Task requirements -> Among the records that follow, set down only the lines from the one containing "- rewrite (merge_sort_Permutation" to the one containing "End ordered_elements.", both included, exactly.

(Data entries)
************

(* ===== verification/StdContainers.v ===== *)
(** * The standard containers the caches are built from

    [std::list] with the identity of its nodes: an iterator is the address of a node and stays
    valid until that node is erased, so that an index of iterators kept beside the list can
    dangle.  [std::map] operations that [gmap] does not have ([emplace], ordered traversal). *)

From S2P Require Import Prelude.
From stdpp Require Import sorting.

(** [emplace] leaves an existing entry alone. *)
Definition emplace {K A} `{Countable K} (k : K) (a : A) (m : gmap K A) : gmap K A :=
  match m !! k with Some _ => m | None => <[k := a]> m end.

Lemma emplace_new {K A} `{Countable K} (k : K) (a : A) (m : gmap K A) :
  m !! k = None -> emplace k a m = <[k := a]> m.
Proof. unfold emplace. by intros ->. Qed.

Lemma filter_ext_elem {A} (P Q : A -> Prop) `{forall x, Decision (P x), forall x, Decision (Q x)} (l : list A) :
  (forall x, x ∈ l -> P x <-> Q x) -> filter P l = filter Q l.
Proof.
  induction l as [|x l IH]; intros HPQ; [done|]. rewrite !filter_cons.
  rewrite (decide_ext (P x) (Q x)) by (apply HPQ; set_solver).
  rewrite IH by (intros; apply HPQ; set_solver). done.
Qed.

Lemma filter_all {A} (P : A -> Prop) `{forall x, Decision (P x)} (l : list A) :
  (forall x, x ∈ l -> P x) -> filter P l = l.
Proof.
  induction l as [|x l IH]; intros HP; [done|]. rewrite filter_cons_True by (apply HP; set_solver).
  by rewrite IH by (intros; apply HP; set_solver).
Qed.

Lemma elem_of_removelast {A} (x : A) (l : list A) : x ∈ removelast l -> x ∈ l.
Proof.
  destruct l as [|y l _] using rev_ind; [done|]. rewrite removelast_last, elem_of_app. auto.
Qed.

Lemma NoDup_removelast {A} (l : list A) : NoDup l -> NoDup (removelast l).
Proof.
  destruct l as [|y l _] using rev_ind; [done|]. rewrite removelast_last.
  by intros [? _]%NoDup_app.
Qed.

Module StdList.
Section StdList.
Context {T : Type}.

(** Nodes in order, each with its address; addresses are never reused. *)
Record t := mk { nodes : list (nat * T); next : nat }.

Definition nil : t := mk [] 1.
(** The past-the-end iterator. *)
Definition end_ : nat := 0.
Definition items (l : t) : list T := (nodes l).*2.
Definition size (l : t) : Z := length (nodes l).
Definition begin (l : t) : nat := match nodes l with [] => end_ | n :: _ => n.1 end.

Definition push_front (x : T) (l : t) : t := mk ((next l, x) :: nodes l) (S (next l)).
Definition back (l : t) : option T := snd <$> last (nodes l).
Definition pop_back (l : t) : t := mk (removelast (nodes l)) (next l).
Definition clear (l : t) : t := mk [] (next l).

(** Dereferencing or erasing through an iterator that is not valid is undefined: [None]. *)
Definition deref (it : nat) (l : t) : option T := (λ p, p.2.2) <$> list_find (λ n, n.1 = it) (nodes l).
Definition erase (it : nat) (l : t) : option t :=
  if decide (it ∈ (nodes l).*1) then Some (mk (filter (λ n, n.1 <> it) (nodes l)) (next l)) else None.

(** Assignment of another list's elements. *)
Definition assign (xs : list T) (l : t) : t :=
  mk (zip (seq (next l) (length xs)) xs) (next l + length xs)%nat.

Definition wf (l : t) : Prop :=
  (0 < next l)%nat /\ NoDup (nodes l).*1 /\ Forall (λ i, i < next l)%nat (nodes l).*1.

(** ** Laws *)

Lemma wf_nil : wf nil.
Proof. repeat split; simpl; [lia|constructor..]. Qed.

Lemma wf_clear l : wf l -> wf (clear l).
Proof. intros (? & _). repeat split; simpl; [lia|constructor..]. Qed.

Lemma wf_push_front x l : wf l -> wf (push_front x l).
Proof.
  intros (Hn & Hd & Hf). repeat split; simpl; [lia|constructor; [|done]|].
  - intros Hin. rewrite Forall_forall in Hf. specialize (Hf _ Hin). lia.
  - constructor; [lia|]. eapply Forall_impl; [done|]. simpl. lia.
Qed.

(** Removing a node anywhere. *)
Lemma wf_middle l1 x l2 n : wf (mk (l1 ++ x :: l2) n) -> wf (mk (l1 ++ l2) n).
Proof.
  unfold wf. cbn [nodes next]. rewrite !fmap_app, fmap_cons. intros (Hn & Hd & Hf).
  split; [done|]. rewrite <- Permutation_middle in Hd. apply NoDup_cons in Hd as [_ Hd].
  rewrite Forall_app, Forall_cons in Hf. rewrite Forall_app. naive_solver.
Qed.

Lemma filter_middle l1 i x l2 :
  NoDup (l1 ++ (i, x) :: l2).*1 -> filter (λ n : nat * T, n.1 <> i) (l1 ++ (i, x) :: l2) = l1 ++ l2.
Proof.
  intros Hd. rewrite fmap_app, fmap_cons in Hd. rewrite <- Permutation_middle in Hd.
  apply NoDup_cons in Hd as [Hi _]. rewrite <- fmap_app in Hi.
  assert (forall l, i ∉ l.*1 -> filter (λ n : nat * T, n.1 <> i) l = l) as Hall.
  { induction l as [|[j y] l IH]; [done|]. rewrite fmap_cons, not_elem_of_cons. simpl. intros [? ?].
    rewrite filter_cons_True by (simpl; congruence). by rewrite IH. }
  rewrite fmap_app, elem_of_app in Hi. rewrite filter_app, filter_cons_False by (simpl; auto).
  by rewrite !Hall by naive_solver.
Qed.

Lemma erase_middle l1 i x l2 n :
  wf (mk (l1 ++ (i, x) :: l2) n) -> erase i (mk (l1 ++ (i, x) :: l2) n) = Some (mk (l1 ++ l2) n).
Proof.
  intros (_ & Hd & _). unfold erase. cbn [nodes next]. rewrite decide_True.
  - by rewrite filter_middle.
  - rewrite fmap_app, fmap_cons. set_solver.
Qed.

Lemma node_unique l i x y : wf l -> (i, x) ∈ nodes l -> (i, y) ∈ nodes l -> x = y.
Proof.
  intros (_ & Hd & _) Hx Hy. apply list_elem_of_split in Hx as (l1 & l2 & E). rewrite E in *.
  rewrite fmap_app, fmap_cons, <- Permutation_middle, <- fmap_app in Hd.
  apply NoDup_cons in Hd as [Hi _]. rewrite elem_of_app, elem_of_cons in Hy.
  assert (forall z, (i, z) ∈ l1 ++ l2 -> False) as Hno.
  { intros z Hz. apply Hi. by apply (list_elem_of_fmap_2 fst) in Hz. }
  destruct Hy as [Hy|[Hy|Hy]]; [|by simplify_eq|]; exfalso; apply (Hno y); set_solver.
Qed.

Lemma deref_node l i x : wf l -> (i, x) ∈ nodes l -> deref i l = Some x.
Proof.
  intros Hw Hin. unfold deref.
  destruct (list_find_elem_of (λ n, n.1 = i) (nodes l) (i, x)) as [[j [i' y]] Hf]; [done..|].
  rewrite Hf. simpl. apply list_find_Some in Hf as (Hl & Hi & _). simpl in Hi. subst i'.
  f_equal. eapply node_unique; [done| |done]. by eapply list_elem_of_lookup_2.
Qed.

Lemma nodes_snoc l x : last (nodes l) = Some x -> nodes l = removelast (nodes l) ++ [x].
Proof.
  intros E. apply last_Some in E as [l' E]. rewrite E. by rewrite removelast_last.
Qed.

Lemma wf_pop_back l : wf l -> wf (pop_back l).
Proof.
  intros Hw. destruct (last (nodes l)) as [x|] eqn:E.
  - apply nodes_snoc in E. unfold pop_back. destruct l as [ns n]. cbn [nodes next] in *.
    rewrite <- (app_nil_r (removelast ns)). apply (wf_middle _ x). by rewrite <- E.
  - apply last_None in E. unfold pop_back, wf in *. by rewrite E in *.
Qed.

Lemma items_assign xs l : items (assign xs l) = xs.
Proof. unfold items, assign. simpl. apply snd_zip. rewrite length_seq. lia. Qed.

Lemma wf_assign xs l : wf l -> wf (assign xs l).
Proof.
  intros (? & _). unfold wf, assign. cbn [nodes next].
  rewrite fst_zip by (rewrite length_seq; lia). split; [lia|]. split; [apply NoDup_seq|].
  apply Forall_seq. lia.
Qed.
End StdList.
Arguments t : clear implicits.
End StdList.

(** ** Ordered traversal of a [std::map] *)

Definition key_le {K A} (le : relation K) : relation (K * A) := λ p q, le p.1 q.1.
#[export] Instance key_le_dec {K A} (le : relation K) `{!RelDecision le} :
  RelDecision (key_le (A:=A) le) := λ p q, decide (le p.1 q.1).

(** The entries from [begin()] to [end()]. *)
Definition ordered_elements {K A} `{Countable K} (le : relation K) `{!RelDecision le}
    (m : gmap K A) : list (K * A) := merge_sort (key_le le) (map_to_list m).

Section ordered_elements.
Context {K A : Type} `{Countable K} (le : relation K) `{!RelDecision le}.
Context `{!Transitive le, !AntiSymm (=) le, !Total le}.

Lemma elem_of_ordered (m : gmap K A) k a : (k, a) ∈ ordered_elements le m <-> m !! k = Some a.
Proof.
  unfold ordered_elements. by rewrite (merge_sort_Permutation (key_le le)), elem_of_map_to_list.
Qed.

Lemma NoDup_ordered_keys (m : gmap K A) : NoDup (ordered_elements le m).*1.
Proof.
  unfold ordered_elements. rewrite (merge_sort_Permutation (key_le le)). apply NoDup_fst_map_to_list.
Qed.

(** The keys in order are the sorted list of any enumeration of the keys. *)
Lemma ordered_keys (m : gmap K A) (l : list K) :
  NoDup l -> (forall k, is_Some (m !! k) <-> k ∈ l) -> (ordered_elements le m).*1 = merge_sort le l.
Proof.
  intros Hd Hl. apply (Sorted_unique le).
  - apply (Sorted_fmap fst (key_le le) le); [done|].
    apply Sorted_merge_sort. intros p q. apply (total le).
  - by apply Sorted_merge_sort.
  - rewrite (merge_sort_Permutation le). apply NoDup_Permutation; [apply NoDup_ordered_keys|done|].
    intros k. rewrite <- Hl. rewrite list_elem_of_fmap. split.
    + intros ([k' a] & -> & Hin). exists a. by apply elem_of_ordered.
    + intros [a Ha]. exists (k, a). split; [done|]. by apply elem_of_ordered.
Qed.
End ordered_elements.

(** ** Erasing several nodes of a list *)

Section erase_all.
Context {T : Type}.

Fixpoint erase_all (its : list nat) (l : StdList.t T) : option (StdList.t T) :=
  match its with
  | [] => Some l
  | it :: its => l ← StdList.erase it l; erase_all its l
  end.

Lemma erase_filter it (l : StdList.t T) :
  StdList.wf l -> it ∈ (StdList.nodes l).*1 ->
  exists l', StdList.erase it l = Some l' /\ StdList.wf l' /\
    StdList.nodes l' = filter (λ n, n.1 <> it) (StdList.nodes l).
Proof.
  intros (Hn & Hd & Hf) Hin. unfold StdList.erase. rewrite decide_True by done.
  eexists. split; [done|]. split; [|done]. split; [done|]. simpl.
  pose proof (sublist_filter (λ n : nat * T, n.1 <> it) (StdList.nodes l)) as Hsub.
  apply (fmap_sublist fst) in Hsub. split; [by eapply sublist_NoDup|].
  rewrite Forall_forall in *. intros i (n & -> & [_ Hi]%list_elem_of_filter)%list_elem_of_fmap.
  by apply Hf, list_elem_of_fmap_2.
Qed.

Lemma erase_all_spec its (l : StdList.t T) :
  StdList.wf l -> NoDup its -> (forall it, it ∈ its -> it ∈ (StdList.nodes l).*1) ->
  exists l', erase_all its l = Some l' /\ StdList.wf l' /\
    StdList.nodes l' = filter (λ n, n.1 ∉ its) (StdList.nodes l).
Proof.
  revert l. induction its as [|it its IH]; intros l Hw Hd Hin; simpl.
  { exists l. split; [done|]. split; [done|]. symmetry. apply filter_all.
    intros n _. apply not_elem_of_nil. }
  apply NoDup_cons in Hd as [Hi Hd].
  destruct (erase_filter it l Hw) as (l1 & -> & Hw1 & E1); [apply Hin; set_solver|]. simpl.
  destruct (IH l1 Hw1 Hd) as (l2 & -> & Hw2 & E2).
  { intros it' Hit'. rewrite E1.
    assert (it' ∈ (StdList.nodes l).*1) as (n & -> & Hn)%list_elem_of_fmap by (apply Hin; set_solver).
    apply list_elem_of_fmap_2, list_elem_of_filter. split; [congruence|done]. }
  exists l2. split; [done|]. split; [done|]. rewrite E2, E1, list_filter_filter.
  apply filter_ext_elem. intros n _. rewrite elem_of_cons. tauto.
Qed.
End erase_all.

************

Answer ->
  - rewrite (merge_sort_Permutation le). apply NoDup_Permutation; [apply NoDup_ordered_keys|done|].
    intros k. rewrite <- Hl. rewrite list_elem_of_fmap. split.
    + intros ([k' a] & -> & Hin). exists a. by apply elem_of_ordered.
    + intros [a Ha]. exists (k, a). split; [done|]. by apply elem_of_ordered.
Qed.
End ordered_elements.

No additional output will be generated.